Here’s some selected quotes.
In reference to the letter that just came out (discussion here):
We are not going to bridge that gap in six months.
It took more than 60 years between when the notion of Artificial Intelligence was first proposed and studied, and for us to reach today’s capabilities. Solving safety of superhuman intelligence—not perfect safety, safety in the sense of “not killing literally everyone”—could very reasonably take at least half that long. And the thing about trying this with superhuman intelligence is that if you get that wrong on the first try, you do not get to learn from your mistakes, because you are dead.
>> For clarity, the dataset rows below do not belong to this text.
Lemma copy_file_step p d ro s :
  get T p = Some (File d ro) ->
  copy_inv (fs s) -> all_dirs (fs s) ->
  exists s',
    copy_file_with_progress cfg (src ++ p) (dst ++ p) s = (Ok tt, s') /\
    copy_inv (fs s') /\ all_dirs (fs s') /\
    get (fs s') (dst ++ p) = Some (File d ro) /\
    forall p2 d2 ro2,
      get T p2 = Some (File d2 ro2) ->
      get (fs s) (dst ++ p2) = Some (File d2 ro2) ->
      get (fs s') (dst ++ p2) = Some (File d2 ro2).
Proof.
  intros G (Hsrc & Hdst & Hdirs & Hfiles) Hall.
  pose proof (file_path_nonempty _ _ _ G) as Hne.
  destruct (snoc_cases p) as [->|(r & x & Ep)]; [contradiction|].
  assert (Gr : exists es, get T r = Some (Dir es)).
  { rewrite Ep in G. apply get_snoc in G as (es & Gr & _). eauto. }
  destruct Gr as [es Gr].
  assert (Hparent : is_dir (fs s) (dst ++ r) = true) by (eapply Hall; eauto).
  assert (Hsrcfile : get (fs s) (src ++ p) = Some (File d ro))
    by (now rewrite get_app, Hsrc).
  assert (Etarget : dst ++ p = (dst ++ r) ++ [x]) by (now rewrite Ep, app_assoc).
  assert (Hblocked :
            get (fs s) (dst ++ p) = Some (File d ro) ->
            ro = true ->
            exists s', copy_file_with_progress cfg (src ++ p) (dst ++ p) s = (Ok tt, s') /\
                       fs s' = fs s).
  { intros Hthere ->. unfold copy_file_with_progress, try_except.
    rewrite run_emit. unfold bind, fs_call. cbn [fs events].
    rewrite Etarget in Hthere |- *.
    rewrite (copy2_blocked _ _ _ _ _ _ _ Hsrcfile Hparent Hthere).
    cbn [is_Exception]. eexists. split; reflexivity. }
  assert (Hwrites :
            (get (fs s) (dst ++ p) = None \/
             exists d', get (fs s) (dst ++ p) = Some (File d' false)) ->
            exists s', copy_file_with_progress cfg (src ++ p) (dst ++ p) s = (Ok tt, s') /\
                       fs s' = alter_at (dst ++ p) (fun _ => Some (File d ro)) (fs s)).
  { intros Hfree. unfold copy_file_with_progress, try_except.
    rewrite run_emit. unfold bind, fs_call. cbn [fs events].
    rewrite Etarget in Hfree |- *.
    rewrite (copy2_writes _ _ _ _ _ _ Hsrcfile Hparent Hfree).
    unfold plugin_print. destruct (debug cfg); eexists; split; reflexivity. }
  assert (Hsame : forall s', fs s' = fs s ->
                             get (fs s) (dst ++ p) = Some (File d ro) ->
            copy_inv (fs s') /\ all_dirs (fs s') /\
            get (fs s') (dst ++ p) = Some (File d ro) /\
            forall p2 d2 ro2,
              get T p2 = Some (File d2 ro2) ->
              get (fs s) (dst ++ p2) = Some (File d2 ro2) ->
              get (fs s') (dst ++ p2) = Some (File d2 ro2)).
  { intros s' -> Hthere. repeat split; auto. }
  assert (Hnew : forall s',
            fs s' = alter_at (dst ++ p) (fun _ => Some (File d ro)) (fs s) ->
            copy_inv (fs s') /\ all_dirs (fs s') /\
            get (fs s') (dst ++ p) = Some (File d ro) /\
            forall p2 d2 ro2,
              get T p2 = Some (File d2 ro2) ->
              get (fs s) (dst ++ p2) = Some (File d2 ro2) ->
              get (fs s') (dst ++ p2) = Some (File d2 ro2)).
  { intros s' ->.
    assert (Hhere : get (alter_at (dst ++ p) (fun _ => Some (File d ro)) (fs s)) (dst ++ p)
                    = Some (File d ro)).
    { rewrite Etarget. now rewrite get_alter_at_snoc. }
    assert (Hfile : forall p2 d2 ro2, get T p2 = Some (File d2 ro2) -> p2 <> p ->
              get (alter_at (dst ++ p) (fun _ => Some (File d ro)) (fs s)) (dst ++ p2)
              = get (fs s) (dst ++ p2)).
    { intros p2 d2 ro2 G2 Hne2. apply get_alter_at_diverge.
      rewrite diverge_app_same. apply diverge_iff. split.
      - eapply file_not_above; eauto.
      - eapply file_not_above; eauto. }
    assert (Hdir : forall p2 es2, get T p2 = Some (Dir es2) ->
              is_dir (alter_at (dst ++ p) (fun _ => Some (File d ro)) (fs s)) (dst ++ p2)
              = is_dir (fs s) (dst ++ p2)).
    { intros p2 es2 G2. apply is_dir_alter_at. rewrite is_prefix_app_same.
      eapply file_not_above; eauto. intros ->. congruence. }
    split; [|split; [|split]].
    - split; [|split; [|split]].
      + rewrite get_alter_at_diverge; [exact Hsrc|]. now apply diverge_app_r.
      + rewrite <- (app_nil_r dst) at 2. rewrite (Hdir [] es0); [now rewrite app_nil_r|].
        now rewrite T_dir.
      + intros p2 es2 G2. right. rewrite (Hdir p2 es2 G2). eapply Hall; eauto.
      + intros p2 d2 ro2 G2. destruct (list_eq_dec string_dec p2 p) as [->|Hne2].
        * right. right. rewrite Hhere. congruence.
        * rewrite (Hfile p2 d2 ro2 G2 Hne2). apply (Hfiles p2 d2 ro2 G2).
    - intros p2 es2 G2. rewrite (Hdir p2 es2 G2). eapply Hall; eauto.
    - exact Hhere.
    - intros p2 d2 ro2 G2 Hthere. destruct (list_eq_dec string_dec p2 p) as [->|Hne2].
      + rewrite Hhere. congruence.
      + now rewrite (Hfile p2 d2 ro2 G2 Hne2). }
  destruct (Hfiles p d ro G) as [Hn|[[d' Hw]|Hthere]].
  - destruct Hwrites as (s' & E & Ef); [now left|]. exists s'. split; [exact E|]. now apply Hnew.
  - destruct Hwrites as (s' & E & Ef); [right; eauto|]. exists s'. split; [exact E|]. now apply Hnew.
  - destruct ro.
    + destruct (Hblocked Hthere eq_refl) as (s' & E & Ef). exists s'. split; [exact E|].
      now apply Hsame.
    + destruct Hwrites as (s' & E & Ef); [right; eauto|]. exists s'. split; [exact E|].
      now apply Hnew.
Qed.

Lemma in_indexed_from_inv {A} (l : list A) a :
  In a l -> forall i0, exists i, In (i, a) (indexed_from i0 l).
Proof.
  induction l as [|b l IH]; intros [] i0.
  - subst. exists i0. now left.
  - destruct (IH H (S i0)) as [i Hi]. exists i. now right.
Qed.

Lemma for_each_emit {A} (l : list A) (f : A -> event) s :
  exists s', for_each l (fun a => emit (f a)) s = (Ok tt, s') /\ fs s' = fs s.
Proof.
  revert s. induction l as [|a l IH]; intros s.
  - exists s. split; reflexivity.
  - cbn [for_each]. rewrite run_emit.
    destruct (IH (mkState (fs s) (events s ++ [f a]))) as (s' & E & Ef). eauto.
Qed.
(** * AJE database setup: extract, load and validate

    A shallow embedding of [database_setup.py].  The script reads one wide
    spreadsheet into a pandas DataFrame, derives one DataFrame per target
    table ([extract_table_data]), appends them to the SQL store in a fixed
    order ([load_data_to_database]) and counts the rows of the main tables
    ([validate_data_integrity]).

    DataFrames are Python objects: [df[[...]]], [dropna], [drop_duplicates]
    and [rename] each build a new object, while [frame[col] = value] updates
    the object it is applied to.  Objects therefore live in a heap and the
    extraction runs in a state-and-exception monad over that heap. *)

From stdpp Require Import gmap strings list fin_maps pretty.
From Stdlib Require Import ZArith.

Open Scope string_scope.
Open Scope list_scope.
#[local] Set Warnings "-clear-no-such-hyp".

(** ** Cells, rows and frames *)

(** A spreadsheet cell.  [NaN] is the missing value ([NaN], [None], [NaT]);
    numbers, amounts and timestamps are integers here, since the pipeline
    only asks whether a cell is missing and whether two cells are equal. *)
Inductive cell :=
  | NaN
  | Int (z : Z)
  | Str (s : string).

Global Instance cell_eq_dec : EqDecision cell.
Proof. solve_decision. Defined.

(** Row labels of the index; [read_excel] numbers the rows 0, 1, 2, ... *)
Abbreviation label := nat (only parsing).

(** A frame: its column labels ([df.columns]) and its rows, each carrying its
    index label ([df.index]) and its values ([df.values]). *)
Record DataFrame := mkFrame {
  columns : list string;
  rows : list (label * list cell)
}.

Global Instance DataFrame_eq_dec : EqDecision DataFrame.
Proof. solve_decision. Defined.

(** A Series: labelled values of one column. *)
Abbreviation Series := (list (label * cell)) (only parsing).

Definition index (d : DataFrame) : list label := (rows d).*1.
Definition values (d : DataFrame) : list (list cell) := (rows d).*2.

(** Frames as the spreadsheet reader builds them: distinct column labels
    (duplicated headers are renamed [nombre], [nombre.1], ...), distinct row
    labels, and one cell per column in every row. *)
Definition well_formed (d : DataFrame) : Prop :=
  NoDup (columns d) ∧ NoDup (index d) ∧
  Forall (λ r, length r = length (columns d)) (values d).

Global Instance well_formed_dec d : Decision (well_formed d).
Proof. unfold well_formed. apply _. Defined.

(** [Index.get_loc]: position of a column label. *)
Fixpoint get_loc (cols : list string) (c : string) : option nat :=
  match cols with
  | [] => None
  | x :: xs => if decide (x = c) then Some 0 else S <$> get_loc xs c
  end.

(** The cell of row [r] under column [c]. *)
Definition cell_at (cols : list string) (r : list cell) (c : string) : cell :=
  default NaN (get_loc cols c ≫= (r !!.)).

(** Exceptions raised by the frame operations. *)
Inductive exn :=
  | KeyError (missing : list string)
  | ValueError (msg : string)
  | Unbound (l : nat).  (* a name bound to no object; Python never gets here *)

Global Instance exn_eq_dec : EqDecision exn.
Proof. solve_decision. Defined.

Inductive result (A : Type) :=
  | Ok (a : A)
  | Raise (e : exn).
Arguments Ok {A} a.
Arguments Raise {A} e.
Humanity does not learn from the mistake and dust itself off and try again, as in other challenges we’ve overcome in our history, because we are all gone.
…
Some of my friends have recently reported to me that when people outside the AI industry hear about extinction risk from Artificial General Intelligence for the first time, their reaction is “maybe we should not build AGI, then.”
Hearing this gave me a tiny flash of hope, because it’s a simpler, more sensible, and frankly saner reaction than I’ve been hearing over the last 20 years of trying to get anyone in the industry to take things seriously. Anyone talking that sanely deserves to hear how bad the situation actually is, and not be told that a six-month moratorium is going to fix it.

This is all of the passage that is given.